LA HUMILDAD
La humildad es la virtud que consiste en conocer las propias limitaciones y debilidades y actuar de acuerdo a tal conocimiento.
Podría decirse que la humildad es la ausencia de soberbia.
Es una característica propia de los sujetos modestos, que no se sienten
más importantes o mejores que los demás, independientemente de cuán
lejos hayan llegado en la vida.
Resulta interesante notar que, según se entienda la actitud
de una persona, hay una línea muy delgada entre la humildad y la
ostentación. Conceptos de esta naturaleza requieren de la observación
del comportamiento ajeno para existir, y esto da como resultado que un
mismo hecho pueda ser percibido de diversas formas.
Cada uno carga con una historia, con una serie de experiencias positivas
y negativas que han colaborado en la construcción de una personalidad
única e irrepetible. Al mirar a los demás, no podemos evitar juzgarlos
y, para ello, sólo contamos con nuestra memoria.

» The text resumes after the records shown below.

(** C39: a validation that panics stays in process.  When the workflow of a
    validation panics, the task that runs it ends there, without any request to
    take the validation off the list of those in process.  As long as no other
    removal of it is reduced, every later state has it in process, so that a
    request to validate the same aspect again changes nothing. *)
Theorem panicking_validation_blocks pending' delay t s w l s' w' c p now maybe_delay w1 id :
  runs (run_holding_workflow pending') t Panic →
  c ∈ in_process_holding_workflows (st_dht s) → pending c = pending' →
  reduces s w l s' w' → Forall (λ aw, keeps_in_process c (aw_action aw)) l →
  same_workflow p c = true →
  runs (holding_task pending' delay) t Panic ∧
  (∀ e a, e ∈ t → dispatched e = Some a → keeps_in_process c a) ∧
  c ∈ in_process_holding_workflows (st_dht s') ∧
  ∀ o, DhtReducers.reduce now (st_dht s') w1
         {| aw_action := Action_QueueHoldingWorkflow p maybe_delay; aw_id := id |} = Ret o →
       o = (st_dht s', w1).
Proof.
  intros Hr Hin <- Hs Hl Hsame. split_and!.
  - by apply runs_bind_panic.
  - intros e a He Ha queueing p' ->.
    destruct (runs_permitted _ _ _ _ _ _ (wp_run_holding_workflow (pending c) []) Hr e He)
      as [h Hp].
    unfold dispatched in Ha. destruct (ev_call e); try done. injection Ha as ->.
    destruct Hp as [?|(aspect & _ & [[attempt ?]|(sp & pr & Hack)] & _)]; try done.
    unfold DhtReducers.ack_single in Hack. by destruct (AspectMap_add _ _).
  - by eapply reduces_keep_in_process.
  - intros o Ho. cbn in Ho. unfold reduce_queue_holding_workflow in Ho.
    destruct (EntryAspect_from_pending p) as [a| |]; cbn in Ho; try done.
    destruct (AspectMap_contains _ a) as [b| |]; cbn in Ho; try done.
    assert (Hi : has_same_in_process_holding_worfkow (st_dht s') p = true).
    { apply existsb_exists. exists c. split; [|done]. apply list_elem_of_In.
      by eapply reduces_keep_in_process. }
    rewrite Hi in Ho.
    destruct b, (has_same_queued_holding_worfkow (st_dht s') p); cbn in Ho; by simplify_eq.
Qed.

End stuck.

(** ** What is authored was validated, and what is private stays so *)

Section authoring.
Context `{Storage} `{Addressing} `{JsonApi} `{Node}.

(** The commit of the entry was dispatched, and its future gave an address. *)
Definition committed (h : list Event) (entry : Entry) (link : option Address) (addr : Address) :
    Prop :=
  ∃ id i l,
    Ev (Call_dispatch (Action_Commit entry link [])) id ∈ h ∧
    Ev (Call_await (poll_ready (CommitFuture_poll id))) i ∈ h ∧
    CommitFuture_poll id i = Ret (Some (Ok addr, l)).

(** Entries of the type may be published, by a DNA that was read. *)
Definition may_publish (h : list Event) (ty : EntryType) : Prop :=
  match ty with
  | EntryType_Dna | EntryType_CapTokenGrant | EntryType_CapTokenClaim => False
  | EntryType_App _ => ∃ dna, dna_read h dna ∧ can_publish ty (Some dna) = Ret true
  | _ => True
  end.

(** Entries of the type are kept back, by a DNA that was read. *)
Definition may_withhold (h : list Event) (ty : EntryType) : Prop :=
  match ty with
  | EntryType_Dna | EntryType_CapTokenGrant | EntryType_CapTokenClaim => True
  | EntryType_App _ => ∃ dna, dna_read h dna ∧ can_publish ty (Some dna) = Ret false
  | _ => False
  end.

(** The entry was found valid for authoring with a package that was built for it. *)
Definition authoring_passed (h : list Event) (entry : Entry) (link : option Address)
    (provenances : list Provenance) : Prop :=
  ∃ package,
    let data := {| package := package; lifecycle := EntryLifecycle_Chain |} in
    did h (build_validation_package entry provenances) (Ok package) ∧
    did h (validate_entry entry link data ValidationContext_Authoring) (Ok ()) ∧
    validated h entry link data.

(** What authoring an entry may do after the events [h]. *)
Definition authoring_permitted (entry : Entry) (link : option Address)
    (provenances : list Provenance) (h : list Event) (c : Call) : Prop :=
  match c with
  | Call_dispatch (Action_Commit entry' link' provs) =>
      entry' = entry ∧ link' = link ∧ provs = [] ∧ authoring_passed h entry link provenances
  | Call_dispatch (Action_Publish address) =>
      address = Entry_address entry ∧ may_publish h (Entry_entry_type entry) ∧
      ∃ addr, committed h entry link addr
  | Call_dispatch (Action_PublishHeaderEntry address) =>
      address = Entry_address entry ∧ ∃ addr, committed h entry link addr
  | Call_dispatch a => is_lookup a = true ∨ ∃ id, a = Action_ClearActionResponse id
  | c => lookup_call c = true
  end.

Las personas que viven su vocación
plenamente, por ejemplo, suelen caracterizarse por mantenerse alejadas
de las tendencias de la moda, refugiadas en su propio mundo, estudiando o
preparándose durante largas horas y disfrutando de su vida de una
manera auténtica.
Si alguien se dedica a una disciplina con todas sus
energías, es esperable que cumpla una serie de metas personales y que
pretenda compartir la felicidad que esto le provoque con sus seres
queridos, dado que somos una especie social.